Comment devient-on institutrice pour mal voyants ?

J’ai été enseignante pendant 13 ans avant de me spécialiser pendant un an en apprenant le braille. J’ai toujours été sensible aux handicaps et il m’arrivait souvent d’intégrer des enfants handicapés lorsque j’étais en maternelle disons « traditionnelle. » Il faut savoir que l’on doit scolariser tous les enfants à partir de 6 ans mais, en maternelle, ce n’est pas obligatoire. Si un enfant comporte de lourds handicaps ou des troubles importants du comportement, il est souvent difficile de l’inscrire en maternelle. C’est donc l’inspecteur d’Académie qui propose à des enseignants qu’il sait disons, plus sensibles, plus ouverts, de scolariser ces enfants. Après ces trois années en maternelle, les élèves qui ne peuvent suivre un cycle « normal » sont regroupés très souvent dans des classes spécialisées en fonction de leur handicap.

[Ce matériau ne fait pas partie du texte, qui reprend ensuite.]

Lemma flat_failure_log_lines cfg env youtube_id start_time end_time row_number w :
  let args := (youtube_id, start_time, end_time, row_number) in
  let video := Flat.video_path cfg youtube_id in
  let audio := Flat.audio_path cfg youtube_id in
  let face := Flat.face_path cfg youtube_id in
  (∃ w' b lines,
     Flat.process_video cfg env args w = (w', Ok b) ∧
     log w' = log w ++ lines ∧
     (b = true → lines = []) ∧
     (lines = [] ∨
      ∃ e, lines = [failure_line youtube_id "Download failed" e] ∨
           lines = [failure_line youtube_id "Processing failed" e])) ∧
  ((∀ w0, attempt_raises (ydl_extract_info env (watch_url youtube_id) video w0) = true) →
   ∃ w' e,
     Flat.process_video cfg env args w = (w', Ok false) ∧
     log w' = log w ++ [failure_line youtube_id "Download failed" e]) ∧
  (∀ w1 e,
     Flat.process_video_body cfg env youtube_id start_time end_time w = (w1, Raise e) →
     ∃ w',
       Flat.process_video cfg env args w = (w', Ok false) ∧
       log w' = log w1 ++ [failure_line youtube_id "Processing failed" e]) ∧
  (∀ w1,
     download_attempt env youtube_id video w = (w1, Ok false) →
     Flat.process_video cfg env args w = (w1, Ok false) ∧ log w1 = log w) ∧
  (∀ w1 w2,
     download_video cfg env youtube_id video 0 w = (w1, Ok true) →
     Flat.extract_audio env video audio (Some start_time) (Some end_time) w1
     = (w2, Ok false) →
     Flat.process_video cfg env args w = (w2, Ok false) ∧ log w2 = log w) ∧
  (∀ w1 w2 w3,
     download_video cfg env youtube_id video 0 w = (w1, Ok true) →
     Flat.extract_audio env video audio (Some start_time) (Some end_time) w1
     = (w2, Ok true) →
     Flat.extract_faces env video face youtube_id w2 = (w3, Ok false) →
     Flat.process_video cfg env args w = (w3, Ok false) ∧ log w3 = log w).
Proof.
  intros args video audio face.
  assert (Hdl_log : ∀ w1, download_video cfg env youtube_id video 0 w = (w1, Ok true) →
                          log w1 = log w).
  { intros w1 H1.
    destruct (download_video_effect cfg env youtube_id video (MAX_RETRIES cfg) 0 w
                ltac:(lia)) as (w1' & b & evs & lines & H1' & _ & Hlog & _ & _ & _ & _ & Hb & _).
    rewrite H1 in H1'. injection H1' as <- <-.
    destruct (Hb eq_refl) as [-> _]. rewrite app_nil_r in Hlog. exact Hlog. }
  split; [|split; [|split; [|split; [|split]]]].
  - destruct (flat_process_video_effect cfg env youtube_id start_time end_time
                row_number w) as (w' & b & evs & lines & Hrun & _ & Hlog & Hb & Hl).
    exists w', b, lines. split; [exact Hrun|]. split; [exact Hlog|].
    split; [intros Ht; apply (Hb Ht) | exact Hl].
  - intros Hraise.
    destruct (download_video_always_raising cfg env youtube_id video Hraise
                (MAX_RETRIES cfg) 0 w ltac:(lia)) as (w' & e & Hrun & _ & Hlog & _).
    exists w', e. split; [|exact Hlog].
    unfold args, Flat.process_video, try_except, Flat.process_video_body.
    unfold bind at 1. fold video. rewrite Hrun. reflexivity.
  - intros w1 e Hbody. eexists. split.
    + unfold args, Flat.process_video, try_except. rewrite Hbody. reflexivity.
    + reflexivity.
  - intros w1 Hatt.
    assert (Hrun : download_video cfg env youtube_id video 0 w = (w1, Ok false))
      by (rewrite download_video_step, Hatt; reflexivity).
    split.
    + unfold args, Flat.process_video, try_except, Flat.process_video_body.
      unfold bind at 1. fold video. rewrite Hrun. reflexivity.
    + destruct (download_attempt_effect env youtube_id video w)
        as (w1' & r & Hatt' & _ & Hlog & _).
      rewrite Hatt in Hatt'. injection Hatt' as <- _. exact Hlog.
  - intros w1 w2 Hdl Hau. split.
    + unfold args, Flat.process_video, try_except, Flat.process_video_body.
      unfold bind at 1. fold video. rewrite Hdl. cbn [negb].
      unfold bind at 1. fold audio. rewrite Hau. reflexivity.
    + destruct (flat_extract_audio_runs env video audio (Some start_time)
                  (Some end_time) w1) as (w2' & b & Hau' & _ & Hlog & _).
      rewrite Hau in Hau'. injection Hau' as <- _.
      rewrite Hlog. apply Hdl_log, Hdl.
  - intros w1 w2 w3 Hdl Hau Hfa. split.
    + unfold args, Flat.process_video, try_except, Flat.process_video_body.
      unfold bind at 1. fold video. rewrite Hdl. cbn [negb].
      unfold bind at 1. fold audio. rewrite Hau. cbn [negb].
      unfold bind at 1. fold face. rewrite Hfa. reflexivity.
    + destruct (flat_extract_audio_runs env video audio (Some start_time)
                  (Some end_time) w1) as (w2' & b & Hau' & _ & Hlog2 & _).
      rewrite Hau in Hau'. injection Hau' as <- _.
      destruct (flat_extract_faces_effect env video face youtube_id w2)
        as (w3' & b3 & evs & Hfa' & _ & Hlog3 & _).
      rewrite Hfa in Hfa'. injection Hfa' as <- _.
      rewrite Hlog3, Hlog2. apply Hdl_log, Hdl.
Qed.

(** C4, as the script has it.  [process_video] of the one-face script
    appends at most one line to the failure log, and none when it returns
    [True].  The line is [youtube_id,Download failed,details] or
    [youtube_id,Processing failed,details]: a download whose attempts all
    raise gets the first, an exception raised in the [try] body of
    [process_video] gets the second.  A record that fails because the
    download ends without the file, because audio extraction returns
    [False] or because face extraction returns [False] gets no line.  So
    in the scenario of three records (a download that always raises, a
    video without a face, a full success) the failure log ends with exactly
    one line, that of the download. *)
Theorem C4_failure_log_lines :
  (∀ cfg env youtube_id start_time end_time row_number w,
     let args := (youtube_id, start_time, end_time, row_number) in
     let video := Flat.video_path cfg youtube_id in
     let audio := Flat.audio_path cfg youtube_id in
     let face := Flat.face_path cfg youtube_id in
     (∃ w' b lines,
        Flat.process_video cfg env args w = (w', Ok b) ∧
        log w' = log w ++ lines ∧
        (b = true → lines = []) ∧
        (lines = [] ∨
         ∃ e, lines = [failure_line youtube_id "Download failed" e] ∨
              lines = [failure_line youtube_id "Processing failed" e])) ∧
     ((∀ w0, attempt_raises (ydl_extract_info env (watch_url youtube_id) video w0)
             = true) →
      ∃ w' e,
        Flat.process_video cfg env args w = (w', Ok false) ∧
        log w' = log w ++ [failure_line youtube_id "Download failed" e]) ∧
     (∀ w1 e,
        Flat.process_video_body cfg env youtube_id start_time end_time w
        = (w1, Raise e) →
        ∃ w',
          Flat.process_video cfg env args w = (w', Ok false) ∧
          log w' = log w1 ++ [failure_line youtube_id "Processing failed" e]) ∧
     (∀ w1,
        download_attempt env youtube_id video w = (w1, Ok false) →
        Flat.process_video cfg env args w = (w1, Ok false) ∧ log w1 = log w) ∧
     (∀ w1 w2,
        download_video cfg env youtube_id video 0 w = (w1, Ok true) →
        Flat.extract_audio env video audio (Some start_time) (Some end_time) w1
        = (w2, Ok false) →
        Flat.process_video cfg env args w = (w2, Ok false) ∧ log w2 = log w) ∧
     (∀ w1 w2 w3,
        download_video cfg env youtube_id video 0 w = (w1, Ok true) →
        Flat.extract_audio env video audio (Some start_time) (Some end_time) w1
        = (w2, Ok true) →
        Flat.extract_faces env video face youtube_id w2 = (w3, Ok false) →
        Flat.process_video cfg env args w = (w3, Ok false) ∧ log w3 = log w)) ∧
  log (fst (Flat.process_all (config PRODUCTION) scenario_env scenario_data
              (Flat.init 3 0%float) empty_world))
  = [failure_line "dlfail" "Download failed" "HTTP Error 403: Forbidden"].
Proof.
  split; [intros; apply flat_failure_log_lines | vm_compute; reflexivity].
Qed.

(** ** The claims on concrete runs *)

(** C1: the code leaves the video behind.  In PRODUCTION mode, a record
    whose download wrote the video and whose audio extraction fails ends
    with [process_video] returning [False] and the video file still there;
    so does a record whose face extraction fails; and so it is in the
    ten-face script. *)
Theorem C1_video_left_after_failure :
  (snd (Flat.process_video (config PRODUCTION) ffmpeg_fails_env
          ("abc", 0%float, 0%float, 1%Z) empty_world) = Ok false ∧
   Flat.video_path (config PRODUCTION) "abc"
   ∈ fs (fst (Flat.process_video (config PRODUCTION) ffmpeg_fails_env
                ("abc", 0%float, 0%float, 1%Z) empty_world))) ∧
  (snd (Flat.process_video (config PRODUCTION) scenario_env
          ("noface", 10%float, 15%float, 2%Z) empty_world) = Ok false ∧
   Flat.video_path (config PRODUCTION) "noface"
   ∈ fs (fst (Flat.process_video (config PRODUCTION) scenario_env
                ("noface", 10%float, 15%float, 2%Z) empty_world))) ∧
  (snd (Nested.process_video (config PRODUCTION) ffmpeg_fails_env
          ("abc", 0%float, 0%float) empty_world) = Ok false ∧
   Nested.video_path (config PRODUCTION) "abc"
   ∈ fs (fst (Nested.process_video (config PRODUCTION) ffmpeg_fails_env
                ("abc", 0%float, 0%float) empty_world))) ∧
  (snd (Nested.process_video (config PRODUCTION) scenario_env
          ("noface", 10%float, 15%float) empty_world) = Ok false ∧
   Nested.video_path (config PRODUCTION) "noface"
   ∈ fs (fst (Nested.process_video (config PRODUCTION) scenario_env
                ("noface", 10%float, 15%float) empty_world))).
Proof.
  repeat split; try (vm_compute; reflexivity);
    apply bool_decide_eq_true; vm_compute; reflexivity.
Qed.

(** C2 at the record [good] of the scenario. *)
Lemma C2_witness :
  Flat.audio_path (config PRODUCTION) "good"
  ∈ fs (fst (Flat.process_video (config PRODUCTION) scenario_env
               ("good", 0%float, 0%float, 3%Z) empty_world)) ∧
  Flat.face_path (config PRODUCTION) "good"
  ∈ fs (fst (Flat.process_video (config PRODUCTION) scenario_env
               ("good", 0%float, 0%float, 3%Z) empty_world)) ∧
  (Flat.video_path (config PRODUCTION) "good"
   ∉ fs (fst (Flat.process_video (config PRODUCTION) scenario_env
                ("good", 0%float, 0%float, 3%Z) empty_world))).
Proof.
  destruct (C2_success_leaves_audio_and_face (config PRODUCTION) scenario_env
              "good" 0%float 0%float 3%Z empty_world
              (fst (Flat.process_video (config PRODUCTION) scenario_env
                      ("good", 0%float, 0%float, 3%Z) empty_world)))
    as (Ha & Hf & Hv & _).
  - vm_compute. reflexivity.
  - exact (conj Ha (conj Hf Hv)).
Defined.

Scolariser des enfants en maternelle lorsqu’on a déjà plus de vingt élèves doit être une chose compliquée !

Dans mon école, j’étais un « problème » pour les autres. Lorsque j’ai commencé à intégrer des enfants handicapés dans ma classe, les autres enseignants se sont sentis obligés de me suivre. Il est vrai que la première fois, lorsque j’ai intégré une petite fille sourde, j’ai décidé cela sur un coup de cœur et je n’ai même pas pensé à en parler à mes collègues. Attention, je ne juge aucunement ceux ou celles qui refusent de prendre un enfant handicapé dans leur classe car c’est vraiment difficile. Il faut savoir que, dans le système scolaire traditionnel, un enseignant qui a 25 élèves et qui décide de prendre un enfant handicapé n’aura pas pour autant plus d’aides. Il faut donc vraiment avoir l’envie, la patience, le courage de le faire.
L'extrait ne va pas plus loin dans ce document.